SUPPLIED DATA below:
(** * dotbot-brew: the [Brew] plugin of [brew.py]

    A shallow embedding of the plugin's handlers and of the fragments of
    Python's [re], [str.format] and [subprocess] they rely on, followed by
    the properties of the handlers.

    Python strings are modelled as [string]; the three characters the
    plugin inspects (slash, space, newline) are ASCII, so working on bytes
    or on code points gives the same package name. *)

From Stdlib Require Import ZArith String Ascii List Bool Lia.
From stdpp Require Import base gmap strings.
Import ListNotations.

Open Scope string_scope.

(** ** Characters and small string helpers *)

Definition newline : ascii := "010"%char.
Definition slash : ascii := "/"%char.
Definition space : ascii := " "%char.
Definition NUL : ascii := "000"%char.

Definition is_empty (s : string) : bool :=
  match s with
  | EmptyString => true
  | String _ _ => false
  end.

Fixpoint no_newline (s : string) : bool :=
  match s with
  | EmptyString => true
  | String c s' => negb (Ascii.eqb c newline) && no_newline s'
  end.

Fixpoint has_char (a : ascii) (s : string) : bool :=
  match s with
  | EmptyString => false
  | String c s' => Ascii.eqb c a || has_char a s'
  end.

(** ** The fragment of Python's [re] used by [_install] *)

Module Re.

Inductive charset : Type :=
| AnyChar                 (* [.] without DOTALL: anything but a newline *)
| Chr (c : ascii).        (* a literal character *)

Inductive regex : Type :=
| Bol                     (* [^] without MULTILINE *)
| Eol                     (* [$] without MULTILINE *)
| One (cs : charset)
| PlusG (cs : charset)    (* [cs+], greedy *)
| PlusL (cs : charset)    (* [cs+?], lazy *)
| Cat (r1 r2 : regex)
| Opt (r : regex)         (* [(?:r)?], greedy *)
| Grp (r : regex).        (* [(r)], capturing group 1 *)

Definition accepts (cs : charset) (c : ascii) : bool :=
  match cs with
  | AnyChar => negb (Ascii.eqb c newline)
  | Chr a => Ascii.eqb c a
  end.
End of SUPPLIED DATA.
> _EXERCISE DIRECTIONS_
Repeat the material above in its entirety, exactly.

> _TASK RESPONSE_
(** * dotbot-brew: the [Brew] plugin of [brew.py]

    A shallow embedding of the plugin's handlers and of the fragments of
    Python's [re], [str.format] and [subprocess] they rely on, followed by
    the properties of the handlers.

    Python strings are modelled as [string]; the three characters the
    plugin inspects (slash, space, newline) are ASCII, so working on bytes
    or on code points gives the same package name. *)

From Stdlib Require Import ZArith String Ascii List Bool Lia.
From stdpp Require Import base gmap strings.
Import ListNotations.

Open Scope string_scope.

(** ** Characters and small string helpers *)

Definition newline : ascii := "010"%char.
Definition slash : ascii := "/"%char.
Definition space : ascii := " "%char.
Definition NUL : ascii := "000"%char.

Definition is_empty (s : string) : bool :=
  match s with
  | EmptyString => true
  | String _ _ => false
  end.

Fixpoint no_newline (s : string) : bool :=
  match s with
  | EmptyString => true
  | String c s' => negb (Ascii.eqb c newline) && no_newline s'
  end.

Fixpoint has_char (a : ascii) (s : string) : bool :=
  match s with
  | EmptyString => false
  | String c s' => Ascii.eqb c a || has_char a s'
  end.

(** ** The fragment of Python's [re] used by [_install] *)

Module Re.

Inductive charset : Type :=
| AnyChar                 (* [.] without DOTALL: anything but a newline *)
| Chr (c : ascii).        (* a literal character *)

Inductive regex : Type :=
| Bol                     (* [^] without MULTILINE *)
| Eol                     (* [$] without MULTILINE *)
| One (cs : charset)
| PlusG (cs : charset)    (* [cs+], greedy *)
| PlusL (cs : charset)    (* [cs+?], lazy *)
| Cat (r1 r2 : regex)
| Opt (r : regex)         (* [(?:r)?], greedy *)
| Grp (r : regex).        (* [(r)], capturing group 1 *)

Definition accepts (cs : charset) (c : ascii) : bool :=
  match cs with
  | AnyChar => negb (Ascii.eqb c newline)
  | Chr a => Ascii.eqb c a
  end.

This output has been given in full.